Report every line from the following entries that contains the string "programs".

Top of Extracted data

(** [programs/autara-program/src/ixs/withdraw_apl_collateral.rs] *)
Module WithdrawAplCollateral.
Record Accounts : Type := mkAccounts {
  market : Account Market;
  borrow_position : Account BorrowPosition;
  authority : Pubkey;
  authority_collateral_ata : Account TokenAccount;
  market_collateral_vault : Account TokenAccount;
  apl_token_program : Pubkey;
  supply_oracle : AccountInfo;
  collateral_oracle : AccountInfo }.

Section Ops.
Context {CH : Chain} {AC : AccountCodec} {PC : PdaCrate}.

Definition validate (self : Accounts) : Result LendingProgramErrorKind () :=
  let borrow_position' := value (borrow_position self) in
  let market' := value (market self) in
  let? _ := reject_if
    (key_ne (BorrowPosition.authority borrow_position') (authority self))
    Validation.InvalidAuthority in
  let? _ := reject_if
    (key_ne (BorrowPosition.market borrow_position') (key (market self)))
    Validation.InvalidMarket in
  let? _ := reject_if
    (key_ne (CollateralVault.vault (collateral_vault market')) (key (market_collateral_vault self)))
    Validation.InvalidMarketVault in
  reject_if
    (key_ne (ta_mint (value (authority_collateral_ata self))) (CollateralVault.mint (collateral_vault market')))
    Validation.InvalidMintForTokenAccount.

Definition from_accounts : Parser Accounts :=
  let! market' := next_market in
  let! borrow_position' := next_borrow_position in
  let! authority' := next_signer in
  let! authority_collateral_ata' := next_token in
  let! market_collateral_vault' := next_token in
  let! apl_token_program' := next_token_program in
  let! supply_oracle' := next_account_info in
  let! collateral_oracle' := next_account_info in
  let this := mkAccounts market' borrow_position' authority' authority_collateral_ata'
    market_collateral_vault' apl_token_program' supply_oracle' collateral_oracle' in
  let! _ := st_lift (validate this) in
  st_ret this.

End Ops.
End WithdrawAplCollateral.

(** [programs/autara-program/src/ixs/borrow_deposit_apl.rs] *)
Module BorrowDepositApl.
Record Accounts : Type := mkAccounts {
  market : Account Market;
  borrow_position : Account BorrowPosition;
  authority : Pubkey;
  authority_supply_ata : Account TokenAccount;
  market_supply_vault : Account TokenAccount;
  authority_collateral_ata : Account TokenAccount;
  market_collateral_vault : Account TokenAccount;
  apl_token_program : Pubkey;
  supply_oracle : AccountInfo;
  collateral_oracle : AccountInfo }.

Section Ops.
Context {CH : Chain} {AC : AccountCodec} {PC : PdaCrate}.

Definition validate (self : Accounts) : Result LendingProgramErrorKind () :=
  let borrow_position' := value (borrow_position self) in
  let market' := value (market self) in
  let? _ := reject_if
    (key_ne (BorrowPosition.authority borrow_position') (authority self))
    Validation.InvalidAuthority in
  let? _ := reject_if
    (key_ne (BorrowPosition.market borrow_position') (key (market self)))
    Validation.InvalidMarket in
  let? _ := reject_if
    (key_ne (SupplyVault.vault (supply_vault market')) (key (market_supply_vault self)))
    Validation.InvalidMarketVault in
  let? _ := reject_if
    (key_ne (ta_mint (value (authority_supply_ata self))) (SupplyVault.mint (supply_vault market')))
    Validation.InvalidMintForTokenAccount in
  let? _ := reject_if
    (key_ne (CollateralVault.vault (collateral_vault market')) (key (market_collateral_vault self)))
    Validation.InvalidMarketVault in
  reject_if
    (key_ne (ta_mint (value (authority_collateral_ata self))) (CollateralVault.mint (collateral_vault market')))
    Validation.InvalidMintForTokenAccount.

Definition from_accounts : Parser Accounts :=
  let! market' := next_market in
  let! borrow_position' := next_borrow_position in
  let! authority' := next_signer in
  let! authority_supply_ata' := next_token in
  let! market_supply_vault' := next_token in
  let! authority_collateral_ata' := next_token in
  let! market_collateral_vault' := next_token in
  let! apl_token_program' := next_token_program in
  let! supply_oracle' := next_account_info in
  let! collateral_oracle' := next_account_info in
  let this := mkAccounts market' borrow_position' authority' authority_supply_ata'
    market_supply_vault' authority_collateral_ata' market_collateral_vault'
    apl_token_program' supply_oracle' collateral_oracle' in
  let! _ := st_lift (validate this) in
  st_ret this.

End Ops.
End BorrowDepositApl.

(** [programs/autara-program/src/ixs/withdraw_repay_apl.rs] *)
Module WithdrawRepayApl.
Record Accounts : Type := mkAccounts {
  market : Account Market;
  borrow_position : Account BorrowPosition;
  authority : Pubkey;
  authority_supply_ata : Account TokenAccount;
  market_supply_vault : Account TokenAccount;
  authority_collateral_ata : Account TokenAccount;
  market_collateral_vault : Account TokenAccount;
  supply_mint_program : Pubkey;
  supply_oracle : AccountInfo;
  collateral_oracle : AccountInfo }.

Section Ops.
Context {CH : Chain} {AC : AccountCodec} {PC : PdaCrate}.

Definition validate (self : Accounts) : Result LendingProgramErrorKind () :=
  let borrow_position' := value (borrow_position self) in
  let market' := value (market self) in
  let? _ := reject_if
    (key_ne (BorrowPosition.authority borrow_position') (authority self))
    Validation.InvalidAuthority in
  let? _ := reject_if
    (key_ne (BorrowPosition.market borrow_position') (key (market self)))
    Validation.InvalidMarket in
  let? _ := reject_if
    (key_ne (SupplyVault.vault (supply_vault market')) (key (market_supply_vault self)))
    Validation.InvalidMarketVault in
  let? _ := reject_if
    (key_ne (ta_mint (value (authority_supply_ata self))) (SupplyVault.mint (supply_vault market')))
    Validation.InvalidMintForTokenAccount in
  let? _ := reject_if
    (key_ne (CollateralVault.vault (collateral_vault market')) (key (market_collateral_vault self)))
    Validation.InvalidMarketVault in
  reject_if
    (key_ne (ta_mint (value (authority_collateral_ata self))) (CollateralVault.mint (collateral_vault market')))
    Validation.InvalidMintForTokenAccount.

Definition from_accounts : Parser Accounts :=
  let! market' := next_market in
  let! borrow_position' := next_borrow_position in
  let! authority' := next_signer in
  let! authority_supply_ata' := next_token in
  let! market_supply_vault' := next_token in
  let! authority_collateral_ata' := next_token in
  let! market_collateral_vault' := next_token in
  let! supply_mint_program' := next_token_program in
  let! supply_oracle' := next_account_info in
  let! collateral_oracle' := next_account_info in
  let this := mkAccounts market' borrow_position' authority' authority_supply_ata'
    market_supply_vault' authority_collateral_ata' market_collateral_vault'
    supply_mint_program' supply_oracle' collateral_oracle' in
  let! _ := st_lift (validate this) in
  st_ret this.

End Ops.
End WithdrawRepayApl.

(** [programs/autara-program/src/ixs/donate_supply.rs] *)
Module DonateSupply.
Record Accounts : Type := mkAccounts {
  market : Account Market;
  authority : Pubkey;
  authority_supply_ata : Account TokenAccount;
  market_supply_vault : Account TokenAccount;
  apl_token_program : Pubkey }.

Section Ops.
Context {CH : Chain} {AC : AccountCodec} {PC : PdaCrate}.

Definition validate (self : Accounts) : Result LendingProgramErrorKind () :=
  let market' := value (market self) in
  let? _ := reject_if
    (key_ne (SupplyVault.vault (supply_vault market')) (key (market_supply_vault self)))
    Validation.InvalidMarketVault in
  reject_if
    (key_ne (ta_mint (value (authority_supply_ata self))) (SupplyVault.mint (supply_vault market')))
    Validation.InvalidMintForTokenAccount.

Definition from_accounts : Parser Accounts :=
  let! market' := next_market in
  let! authority' := next_signer in
  let! authority_supply_ata' := next_token in
  let! market_supply_vault' := next_token in
  let! apl_token_program' := next_token_program in
  let this := mkAccounts market' authority' authority_supply_ata' market_supply_vault'
    apl_token_program' in
  let! _ := st_lift (validate this) in
  st_ret this.

End Ops.
End DonateSupply.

Bottom of Extracted data

_Solution for this problem:_
(** [programs/autara-program/src/ixs/withdraw_apl_collateral.rs] *)
(** [programs/autara-program/src/ixs/borrow_deposit_apl.rs] *)
(** [programs/autara-program/src/ixs/withdraw_repay_apl.rs] *)
(** [programs/autara-program/src/ixs/donate_supply.rs] *)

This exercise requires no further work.